196話 皆越と観覧車じゃダメですか?2
係員が観覧車の扉を締める。
カチャリとロックが掛かった音が聞こえた。
今を持ってゴンドラは完全な密室になった。
そんなふうに意識すると、息がつまり苦しくなる。
僕の反対の席には皆越先輩がいる。
隣に座ることなど僕にはできなかった。
この意気地なし……
先輩は、窓に肘をついて外を見ていた。
まだ乗ったばかりで、高さは数メートル程度。
まだ近くの建物が邪魔をしていて綺麗に全体を見ることはできてないだろう。
僕が、外出はなく先輩を見ていると彼女に気づかれてしまった。
「どうしたんだ、泰君」
先輩は白い息を吐きながら聞いてきた。
ゴンドラ内と言っても、薄っぺらいFRPで囲われているだけで中は寒いのだ。
「寒くないですか?」
僕は、彼女を心配していたという体で誤魔化す。
「そうだな、たしかに少し寒いかもしれない」
これなら、1度はしくじった先輩の隣に座れるかもしれない。
もし、そばに言って良いか聞いていたなら寄り添うことができただろう。
でも僕は、できなかった。
「これ着てください」
僕は羽織っていたコートを脱ぎ、それを渡す。
「泰君は大丈夫なのか?」
先輩は僕の心配をしてくれる。
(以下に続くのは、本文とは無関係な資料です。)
Lemma elem_of_insert_new {A} (l : list A) i y z : l !! i = Some y → z ∈ <[i := z]> l.
Proof.
  intros Hy. apply list_elem_of_lookup. exists i. apply list_lookup_insert_eq.
  by eapply lookup_lt_Some.
Qed.

Lemma put_self w c m : m ∈ put w c m c.
Proof. unfold put. rewrite Nat.eqb_refl. set_solver. Qed.

Lemma put_mono w c d m m' : m ∈ w d → m ∈ put w c m' d.
Proof. unfold put. case_match; set_solver. Qed.

#[local] Hint Resolve put_self put_mono elem_of_insert_new : core.

(** The connection is set: the handler is past the hello and not gone. *)
Definition connected (h : HPC) : bool :=
  match h with HHello _ | HExit => false | _ => true end.

(** Geometry [c, r] has been handed to connection 0 or some thread is on
    its way to do so. *)
Definition covered (c r : Z) (h : HPC) (k : Config) : Prop :=
  resizeMessage c r ∈ k_w k 0%nat ∨ RLook c r ∈ k_resizes k ∨ RWrite c r 0 ∈ k_resizes k ∨
  h = HSize ∨ h = HMark ∨ h = HLook c r ∨ h = HWrite c r 0.

Record DInv (k : Config) (h : HPC) : Prop := {
  di_one : k_handlers k = [h];
  di_conn : s_guestConn (k_s k) = if connected h then Some 0%nat else None;
  di_w : ∀ c r cn, RWrite c r cn ∈ k_resizes k → cn = 0%nat;
  di_h : ∀ c r cn, h = HWrite c r cn → cn = 0%nat;
  di_cov : connected h = true → 0 < s_cols (k_s k) → 0 < s_rows (k_s k) →
    covered (s_cols (k_s k)) (s_rows (k_s k)) h k
}.

Lemma covered_resize c r h k i pc pc' s' w' :
  k_resizes k !! i = Some pc →
  (∀ m, m ∈ k_w k 0%nat → m ∈ w' 0%nat) →
  (pc = RLook c r → pc' = RWrite c r 0) →
  (pc = RWrite c r 0 → resizeMessage c r ∈ w' 0%nat) →
  covered c r h k →
  covered c r h (mkConfig s' w' (<[i := pc']> (k_resizes k)) (k_handlers k)).
Proof.
  intros Hi Hw Hlook Hwr [H|[H|[H|H]]]; unfold covered; simpl; [auto|..|auto].
  - destruct (decide (pc = RLook c r)) as [->|Hne]; [rewrite Hlook by done; eauto|].
    eauto using elem_of_insert_other.
  - destruct (decide (pc = RWrite c r 0)) as [->|Hne]; [auto|].
    eauto using elem_of_insert_other.
Qed.

Lemma DInv_resize k h i k' : DInv k h → tick (TickR i) k = Some k' → DInv k' h.
Proof.
  intros [H1 H2 H3 H4 H5]. simpl. destruct (k_resizes k !! i) as [pc|] eqn:Hi; [|done].
  assert (∀ c r cn z, RWrite c r cn ∈ <[i := z]> (k_resizes k) →
            z = RWrite c r cn ∨ RWrite c r cn ∈ k_resizes k) as Hins.
  { intros c r cn z [j Hj]%list_elem_of_lookup.
    apply list_lookup_insert_Some in Hj as [(_ & ? & _)|[_ Hj]]; [by left|].
    right. apply list_elem_of_lookup. eauto. }
  destruct pc as [c r|c r|c r cn|]; simpl; [..|done].
  - destruct ((c =? 0) || (r =? 0)); intros [= <-]; split; simpl; try done.
    + intros ??? [?|?]%Hins; naive_solver.
    + intros Hc Hp Hp'. eapply covered_resize; eauto; naive_solver.
    + intros ??? [?|?]%Hins; naive_solver.
    + intros Hc _ _. unfold covered. simpl. eauto.
  - destruct (s_guestConn (k_s k)) as [cn|] eqn:Hcn; intros [= <-]; split; simpl; try done;
      rewrite ?Hcn; try done.
    + intros ??? [?|?]%Hins; [|eauto]. destruct (connected h); naive_solver.
    + intros Hc Hp Hp'. rewrite Hc in H2. simplify_eq.
      eapply covered_resize; eauto; naive_solver.
    + intros ??? [?|?]%Hins; naive_solver.
    + intros Hc. rewrite Hc in H2. done.
  - intros [= <-].
    assert (cn = 0%nat) as -> by (eapply H3, list_elem_of_lookup; eauto).
    split; simpl; try done.
    + intros ??? [?|?]%Hins; naive_solver.
    + intros Hc Hp Hp'. eapply covered_resize; eauto; naive_solver.
Qed.

Lemma DInv_handler k h now k' : DInv k h → tick (TickH now 0) k = Some k' →
  ∃ h', DInv k' h'.
Proof.
  intros [H1 H2 H3 H4 H5]. simpl. rewrite H1. simpl.
  destruct h as [e| | |c r|c r cn| |]; simpl; [..|done].
  - destruct (helloAccepted e (k_s k)); intros [= <-]; [exists HMark|exists HExit]; split; simpl; try done.
    intros _ _ _. unfold covered. tauto.
  - destruct (MarkReady now (k_s k)) as [s'|] eqn:Hm; [|done]. intros [= <-].
    assert (s_guestConn s' = s_guestConn (k_s k) ∧ s_cols s' = s_cols (k_s k)
            ∧ s_rows s' = s_rows (k_s k)) as (E1 & E2 & E3).
    { unfold MarkReady in Hm. repeat case_match; simplify_eq; done. }
    exists HSize. split; simpl; try done; [by rewrite E1|]. intros _ _ _. unfold covered. tauto.
  - destruct ((0 <? _) && (0 <? _)) eqn:Hpos; intros [= <-]; [eexists (HLook _ _)|exists HLoop]; split; simpl; try done.
    + intros _ _ _. unfold covered. tauto.
    + lia.
  - simpl in H2. rewrite H2. intros [= <-]. exists (HWrite c r 0). split; simpl; try done.
    + naive_solver.
    + intros _ Hp Hp'. destruct (H5 eq_refl Hp Hp') as [?|[?|[?|[?|[?|[?|?]]]]]];
        unfold covered; simpl; naive_solver.
  - intros [= <-]. specialize (H4 c r cn eq_refl) as ->. exists HLoop. split; simpl; try done.
    intros _ Hp Hp'. destruct (H5 eq_refl Hp Hp') as [?|[?|[?|[?|[?|[?|?]]]]]];
      unfold covered; simpl; simplify_eq; eauto.
  - intros [= <-]. exists HExit. split; simpl; done.
Qed.

Lemma DInv_ticks ts : ∀ k h k', DInv k h → ticks ts k = Some k' → ∃ h', DInv k' h'.
Proof.
  induction ts as [|[i|now i] ts IH]; intros k h k' Hk; cbn [ticks].
  - intros [= <-]. eauto.
  - destruct (tick (TickR i) k) as [k1|] eqn:E; [|done].
    intros. eapply IH; [|done]. by eapply DInv_resize.
  - destruct (tick (TickH now i) k) as [k1|] eqn:E; [|done]. intros.
    assert (i = 0%nat) as ->.
    { simpl in E. rewrite (di_one _ _ Hk) in E. by destruct i. }
    destruct (DInv_handler k h now k1 Hk E) as [h1 Hk1]. by eapply IH.
Qed.

(** ** Lemmas: the token *)

Definition accepted (hellos : list GuestEvent) (tok : string) : Prop :=
  ∃ e, e ∈ hellos ∧ ge_Type e = "hello" ∧ ge_SessionToken e = tok.

Record HInv (hellos : list GuestEvent) (tok : string) (k : Config) : Prop := {
  hi_tok : s_SessionToken (k_s k) = tok;
  hi_ready : s_ready (k_s k) = SigClosed → accepted hellos tok;
  hi_pcs : ∀ i pc, k_handlers k !! i = Some pc →
    match pc with
    | HHello e => e ∈ hellos
    | HExit => True
    | _ => accepted hellos tok
    end
}.

Lemma HInv_tick hellos tok t k k' : HInv hellos tok k → tick t k = Some k' → HInv hellos tok k'.
Proof.
  intros [H1 H2 H3]. destruct t as [i|now i]; simpl.
  - destruct (k_resizes k !! i) as [pc|]; [|done].
    destruct (stepResize pc (k_s k) (k_w k)) as [[[pc' s'] w']|] eqn:E; [|done]. intros [= <-].
    assert (s_SessionToken s' = s_SessionToken (k_s k) ∧ s_ready s' = s_ready (k_s k))
      as [E1 E2] by (destruct pc; simpl in E; repeat case_match; simplify_eq; done).
    split; simpl; rewrite ?E1, ?E2; done.
  - destruct (k_handlers k !! i) as [pc|] eqn:Hi; [|done].
    destruct (stepHandler now i pc (k_s k) (k_w k)) as [[[pc' s'] w']|] eqn:E; [|done].
    intros [= <-]. specialize (H3 i pc Hi) as Hpc.
    assert (s_SessionToken s' = tok ∧ (s_ready s' = SigClosed → accepted hellos tok) ∧
      match pc' with HHello e => e ∈ hellos | HExit => True | _ => accepted hellos tok end)
      as (E1 & E2 & E3).
    { destruct pc; simpl in E; unfold MarkReady, WindowSize in E;
        repeat case_match; simplify_eq; simpl; try done.
      split; [done|]. split; [done|].
      unfold helloAccepted in *.
      match goal with H : _ && _ = true |- _ => apply andb_true_iff in H as [Ha Hb] end.
      apply bool_decide_eq_true in Ha, Hb. exists hello. done. }
    split; simpl; [done|done|].
    intros j pc'' Hj. apply list_lookup_insert_Some in Hj as [(-> & <- & _)|[_ Hj]]; [done|].
    by apply (H3 j).
Qed.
少しだけ体を震わせながら。
寒くないといえば嘘になるが、先輩が震えているより僕が我慢するほうがずっとマシだ。
「僕は大丈夫です。こう見えて意外と寒いの平気なんですよ。昨日なんて半袖で……クシュンっ」
僕は、うっかりくしゃみをしてしまった。
これだと、強がっているのがバレバレじゃないか。
カッコつけていた自分がかっこ悪い。
「ふふふ、ならこうしよう」
先輩は僕のコートを意外にも素直に受け取ると、立ち上がる。
しかし不安定な中、立ち上がったものだからバランスを崩してしった。
「きゃっ」
先輩は短く悲鳴をあげる。
「先輩!」
僕は慌てて、先輩を支えようとしてとっさに手を出す。
その手は、先輩の肩を抱きギリギリのところで支えることができた。
だが、今の状況はまずい……
皆越先輩は、当然倒れ込んできたのだから相当距離は近い。
何なら、僕の足と先輩の足はピッタリくっついているくらいだ。
そして、僕の手はさっきも言ったように先輩の肩にある。
構図としては……いいや、ここから先は想像に任せよう。
それはともかく、今重要なのはそこではない。
そこも確かに一大事というか事故ではあるのだが、今は気にしていられる状況ではないのだ。
なぜならば、すぐ目の前には皆越先輩の顔があるから。
僕が支える手を緩めたならば、そのまま唇が触れ合うかもしれない。
なんてことが頭をよぎるが、なけなしの理性を振り絞って耐える。
『・・・・・・』
見つめ合ったまま沈黙する僕たち。
心臓は壊れてしまいそうなほど回転している。
早くこの状況が終わってしまえと思うと共に、永遠にこの時が続いてほしいとも思う不思議な感覚。
「泰君……ちょっと」
先輩の声で熱暴走していた自分が元に戻る。
途端に場を冷静に判断でき、恥ずかしくなる。
特にさっき僕が考えていたことには。
「すみません……」
僕は先輩を1人で立てる角度まで起こしてあげた。
「こっちこそ、不注意ですまなかった……」
『・・・・・・』
え?なにこの沈黙。
めっちゃ気まずい。
ゴタゴタで先輩は結局僕にコートを帰している。
先輩寒いよな……
僕は立ち上がる。
今度は僕が向かいの席へ移動する。
先輩の隣に座って、2人でコートを羽織る。
当然コートというのは1人で使うことしか想定されていない。
2人で羽織れば、男物だとしても狭く、必然的に僕と先輩の方はピッタリとくっ付く形になるのだ。
さっきまで寒かったはずなのに、今はコートすら要らにほどに、暑い
先輩もさっきまでの震えは収まっていた。
近くで見る先輩の顔。
さっきの方が今よりも近いのだが。さっきはそんな余裕なんてあるわけがない。
先輩の鼻や耳が冷たい空気にさらされて赤くなっている。
そんなところを見ると、もう愛おしくてたまらなくなる。
「そんなに見られると恥ずかしんだが……」
先輩は、普段からは想像つかないような恥ずかしそうな声で言う。
それもまた僕の心を大きく揺さぶるのだ。
気持ちの高まりを示すように、ゴンドラももう少しで最高点へ到達する頃だ。